Among the entries below, only the lines starting at the one with "key = Ok tt /\" and ending at the one with "spec (fun w => w_disk w = d) (record_terminal", both included, are to be printed exactly.

..............................

Lemma recovery_broadcast_moves i payload attempt now l b l' :
  recovery_broadcast_txn i payload attempt now l = Ok (b, l') -> moves l l' b.2 false.
Proof.
  destruct b as [perm old]. unfold recovery_broadcast_txn. intros Ht. txn_step Ht. txn_step Ht.
  txn_step Ht. txn_step Ht. txn_step Ht. txn_step Ht. txn_step Ht. destruct a3 as [p l1].
  destruct p as [n t| |]; [|by injection Ht as <- <- <-..].
  txn_step Ht. destruct a3 as [c l2]. injection Ht as <- <- <-.
  assert (l_control l1 = l_control l /\ l_projection l1 = l_projection l) as [? ?].
  { unfold claim in E5. txn_step E5. txn_step E5. txn_step E5. txn_step E5. txn_step E5. txn_step E5.
    by injection E5 as <- <- <-. }
  by eapply advance_moves.
Qed.

(** ** Operations *)

Lemma ensure_healthy_spec d :
  disk_ok d ->
  spec (fun w => w_disk w = d) ensure_healthy
    (on_ok (fun _ w => ∃ l, d = LedgerFile l /\ synced (settled l) w)).
Proof.
  intros Hok. apply triple_run_owned. eapply triple_try; [by apply healthy_locked_spec|].
  intros c. apply triple_ret. intros w (l & -> & _ & Hs). by exists l.
Qed.

(** Publication, then the answer. *)
Lemma mirror_return {C} l old (r : recovery_result C) Q :
  (∀ c w, r = Ok c -> synced (settled l) w -> Q c w) ->
  spec (committed l old false)
    (ebind (mirror_some old) (fun x => match x with Ok _ => ERet r | Err e => ERet (Err e) end)) (on_ok Q).
Proof.
  intros HQ. eapply triple_try; [apply mirror_some_spec|]. intros []. apply triple_ret.
  intros w Hw. destruct r as [c|]; [|done]. by apply HQ.
Qed.

Lemma reserve_admission_spec d kind id fingerprint payload :
  disk_ok d ->
  spec (fun w => w_disk w = d) (reserve_admission kind id fingerprint payload)
    (on_ok (fun a w => identity kind id = Ok tt /\ admission_fingerprint kind payload = Ok fingerprint /\
       ∃ encoded old, canonical payload = Ok encoded /\
         effect d (reserve_txn kind id fingerprint encoded payload) (a, old) w)).
Proof.
  intros Hok. apply triple_permit. intros []; [|by apply triple_ret].
  cbn [negb]. apply triple_pure. intros [] Hid. apply triple_pure. intros fp Hfp.
  branch Hne; [by apply triple_ret|]. apply bool_decide_eq_false, dec_stable in Hne. subst fp.
  apply triple_pure. intros encoded Hc. apply triple_run_owned.
  apply (transact_spec T d _ snd (fun _ => false)); [done|apply keeps_reserve|intros; by eapply reserve_moves|].
  intros l [[stored terminal] old] l' -> _ Ht. apply mirror_return.
  intros c w [= <-] Hw. split_and!; [done|done|]. exists encoded, old. split; [done|]. by exists l, l'.
Qed.

Lemma before_broadcast_spec d kind i key attempt :
  disk_ok d ->
  spec (fun w => w_disk w = d) (before_broadcast kind i key attempt)
    (on_ok (fun _ w => identity kind i = Ok tt /\ validate_replay_key kind key = Ok tt /\
       ∃ encoded old, canonical attempt = Ok encoded /\
         effect d (broadcast_txn kind i key encoded (sha256_hex encoded)) old w)).
Proof.
  intros Hok. apply triple_pure. intros [] Hid. apply triple_pure. intros [] Hkey.
  apply triple_pure. intros encoded Hc. apply triple_run_owned.
  apply (transact_spec T d _ id (fun _ => false));
    [done|apply keeps_broadcast|intros; by eapply broadcast_moves|].
  intros l old l' -> _ Ht. eapply triple_conseq; [done| |apply mirror_some_spec].
  intros [[]|] w Hw; [|done]. split_and!; [done|done|]. exists encoded, old. split; [done|]. by exists l, l'.
Qed.

Lemma record_terminal_spec d kind i evidence :
  disk_ok d ->
  spec (fun w => w_disk w = d) (record_terminal kind i evidence)
    (on_ok (fun _ w => identity kind i = Ok tt /\
       ∃ normalized encoded old, terminal_identity evidence = Ok normalized /\ canonical evidence = Ok encoded /\
         effect d (terminal_txn kind i encoded normalized evidence) (old, false) w)).
Proof.
  intros Hok. apply triple_pure. intros [] Hid. apply triple_pure. intros normalized Hn.
  apply triple_pure. intros encoded Hc. apply triple_run_owned.
  apply (transact_spec T d _ fst snd); [done|apply keeps_terminal|intros; by eapply terminal_moves|].
  intros l [old []] l' -> _ Ht; cbn [fst snd].
  - intros w Hw. split; [by split|done].
  - eapply triple_conseq; [done| |apply mirror_some_spec]. intros [[]|] w Hw; [|done].
    split; [done|]. exists normalized, encoded, old. split_and!; [done|done|]. by exists l, l'.
Qed.

Lemma commit_checkpoint_spec d chain expected evidence :
  disk_ok d ->
  spec (fun w => w_disk w = d) (commit_checkpoint chain expected evidence)
    (on_ok (fun accepted w => ∃ old, effect d (checkpoint_txn chain expected evidence) (accepted, old, false) w)).
Proof.
  intros Hok. apply triple_run_owned.
  apply (transact_spec T d _ (fun b => b.1.2) (fun _ => false));
    [done|apply keeps_checkpoint|intros; by eapply checkpoint_moves|].
  intros l [[accepted old] conflict] l' -> _ Ht. cbn [fst snd].
  eapply triple_try; [apply mirror_some_spec|]. intros []. destruct conflict; [by apply triple_ret|].
  apply triple_ret. intros w Hw. exists old. by exists l, l'.
Qed.

Lemma halt_chain_spec d chain :
  disk_ok d ->
  spec (fun w => w_disk w = d) (halt_chain chain) (on_ok (fun _ w => ∃ old, effect d (halt_chain_txn chain) old w)).
Proof.
  intros Hok. apply triple_run_owned.
  apply (transact_spec T d _ Some (fun _ => false));
    [done|apply keeps_halt_chain|intros; by eapply halt_chain_moves|].
  intros l old l' -> _ Ht. eapply triple_conseq; [done| |apply (mirror_some_spec T l' (Some old))].
  intros [[]|] w Hw; [|done]. exists old. by exists l, l'.
Qed.

Lemma prepare_solana_restore_spec d i payload :
  disk_ok d ->
  spec (fun w => w_disk w = d) (prepare_solana_restore i payload)
    (on_ok (fun stored w => ∃ old, effect d (restore_txn i payload) (stored, old) w)).
Proof.
  intros Hok. apply triple_pure. intros [] Hid. apply triple_run_owned.
  apply (transact_spec T d _ snd (fun _ => false)); [done|apply keeps_restore|intros; by eapply restore_moves|].
  intros l [stored old] l' -> _ Ht. apply mirror_return. intros c w [= <-] Hw. exists old. by exists l, l'.
Qed.

Lemma before_solana_recovery_broadcast_spec d i payload attempt :
  disk_ok d ->
  spec (fun w => w_disk w = d) (before_solana_recovery_broadcast i payload attempt)
    (on_ok (fun permission w => ∃ now old,
       effect d (recovery_broadcast_txn i payload attempt now) (permission, old) w)).
Proof.
  intros Hok. apply triple_pure. intros [] Hid. apply triple_run_owned.
  eapply triple_try; [by apply healthy_locked_spec|]. intros c. apply triple_now. intros now.
  apply (commit_spec T d c _ snd (fun _ => false));
    [done|apply keeps_recovery_broadcast|intros; by eapply recovery_broadcast_moves|].
  intros l [permission old] l' -> _ Ht. apply mirror_return.
  intros b w [= <-] Hw. exists now, old. by exists l, l'.
Qed.

(** ** Read-only operations *)

(** Reads after the gate see the settled ledger. *)
Lemma gated_read_spec {B} d (f : Ledger -> recovery_result B) :
  disk_ok d ->
  spec (fun w => ∃ l, d = LedgerFile l /\ synced (settled l) w) (db_read f)
    (on_ok (fun b w => ∃ l, d = LedgerFile l /\ f (settled l) = Ok b /\ synced (settled l) w)).
Proof.
  intros Hok. apply db_read_spec. intros w l b (l0 & -> & Hs) Hd Hf. exists l0.
  pose proof Hs as (Hd' & _). rewrite Hd in Hd'. injection Hd' as ->. done.
Qed.

(** A read-only operation leaves the settled ledger. *)
Definition reads {B} (d : disk) (f : Ledger -> recovery_result B) (b : B) (w : world) : Prop :=
  ∃ l, d = LedgerFile l /\ f (settled l) = Ok b /\ synced (settled l) w.

Lemma validate_replay_binding_spec d kind i key :
  disk_ok d ->
  spec (fun w => w_disk w = d) (validate_replay_binding kind i key)
    (on_ok (fun _ => reads d (binding_check kind i key) tt)).
Proof.
  intros Hok. apply triple_pure. intros [] Hid. apply triple_pure. intros [] Hkey. apply triple_run_owned.
  eapply triple_try; [by apply healthy_locked_spec|]. intros c.
  eapply triple_conseq; [| |by apply (gated_read_spec d)].
  - intros w (l & -> & _ & Hs). by exists l.
  - by intros [[]|] w.
Qed.

Lemma latest_eoa_attempt_spec d i expected :
  disk_ok d ->
  spec (fun w => w_disk w = d) (latest_eoa_attempt i expected)
    (on_ok (fun v => reads d (latest_attempt i expected) v)).
Proof.
  intros Hok. apply triple_pure. intros [] Hid. apply triple_pure. intros [] Hkey.
  eapply triple_try; [by apply ensure_healthy_spec|]. intros []. by apply gated_read_spec.
Qed.

Lemma validate_attempt_identity_spec d kind i witness :
  disk_ok d ->
  spec (fun w => w_disk w = d) (validate_attempt_identity kind i witness)
    (on_ok (fun _ => reads d (attempt_identity_check kind i witness) tt)).
Proof.
  intros Hok. eapply triple_try; [by apply ensure_healthy_spec|]. intros [].
  eapply triple_post; [by apply gated_read_spec|]. by intros [[]|] w.
Qed.

Lemma check_chain_healthy_spec d chain :
  disk_ok d ->
  spec (fun w => w_disk w = d) (check_chain_healthy chain)
    (on_ok (fun _ => reads d (ensure_chain_not_halted (u64_to_string chain)) tt)).
Proof.
  intros Hok. eapply triple_try; [by apply ensure_healthy_spec|]. intros [].
  eapply triple_post; [by apply gated_read_spec|]. by intros [[]|] w.
Qed.

Lemma load_checkpoint_spec d chain :
  disk_ok d ->
  spec (fun w => w_disk w = d) (load_checkpoint chain)
    (on_ok (fun e => reads d (fun l => load_chain_checkpoint l chain) e)).
Proof.
  intros Hok. eapply triple_try; [by apply check_chain_healthy_spec|]. intros [].
  eapply triple_conseq; [|done|by apply (gated_read_spec d)]. intros w (l & -> & _ & Hs). by exists l.
Qed.

Lemma validate_admission_spec d kind i fingerprint :
  disk_ok d ->
  spec (fun w => w_disk w = d) (validate_admission kind i fingerprint)
    (on_ok (fun _ w => ∃ r, (rec_fingerprint r = fingerprint /\ rec_state r = StAdmitted) /\
       reads d (admission_of kind i) (Some r) w)).
Proof.
  intros Hok. eapply triple_try; [by apply ensure_healthy_spec|]. intros [].
  eapply triple_try; [by apply gated_read_spec|]. intros found. apply triple_pure.
  intros r ->%ok_or_Ok. branch Hf; [by apply triple_ret|]. branch Hs; [by apply triple_ret|].
  apply bool_decide_eq_false, dec_stable in Hf, Hs. apply triple_ret. intros w Hw. exists r. by split_and!.
Qed.

Lemma validate_payload_spec d kind i payload :
  disk_ok d ->
  spec (fun w => w_disk w = d) (validate_payload kind i payload)
    (on_ok (fun _ w => ∃ r text, reads d (admission_of kind i) (Some r) w /\ rec_state r = StAdmitted /\
       admission_fingerprint kind payload = Ok (rec_fingerprint r) /\
       canonical (rec_payload r) = Ok text /\ canonical payload = Ok text)).
Proof.
  intros Hok. apply triple_pure. intros fp Hfp.
  eapply triple_try; [by apply validate_admission_spec|]. intros [].
  apply triple_ex. intros r [<- Hs].
  eapply (triple_try _ _ _ _ _ (fun found w => reads d (admission_of kind i) (Some r) w /\ found = Some r)).
  { apply db_read_spec. intros w l found Hr Hd Hf. split; [done|]. destruct Hr as (l0 & -> & Hf0 & Hd0 & _).
    rewrite Hd in Hd0. injection Hd0 as ->. congruence. }
  intros found. apply triple_and. intros ->. apply triple_pure. intros r' [= <-].
  apply triple_pure. intros stored Hst. apply triple_pure. intros wanted Hw.
  branch Hne; [by apply triple_ret|]. apply bool_decide_eq_false, dec_stable in Hne. subst wanted.
  apply triple_ret. intros w Hr. by exists r, stored.
Qed.
End OpSpecs.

..............................

» **Task result**
    (on_ok (fun _ w => identity kind i = Ok tt /\ validate_replay_key kind key = Ok tt /\
       ∃ encoded old, canonical attempt = Ok encoded /\
         effect d (broadcast_txn kind i key encoded (sha256_hex encoded)) old w)).
Proof.
  intros Hok. apply triple_pure. intros [] Hid. apply triple_pure. intros [] Hkey.
  apply triple_pure. intros encoded Hc. apply triple_run_owned.
  apply (transact_spec T d _ id (fun _ => false));
    [done|apply keeps_broadcast|intros; by eapply broadcast_moves|].
  intros l old l' -> _ Ht. eapply triple_conseq; [done| |apply mirror_some_spec].
  intros [[]|] w Hw; [|done]. split_and!; [done|done|]. exists encoded, old. split; [done|]. by exists l, l'.
Qed.

Lemma record_terminal_spec d kind i evidence :
  disk_ok d ->
  spec (fun w => w_disk w = d) (record_terminal kind i evidence)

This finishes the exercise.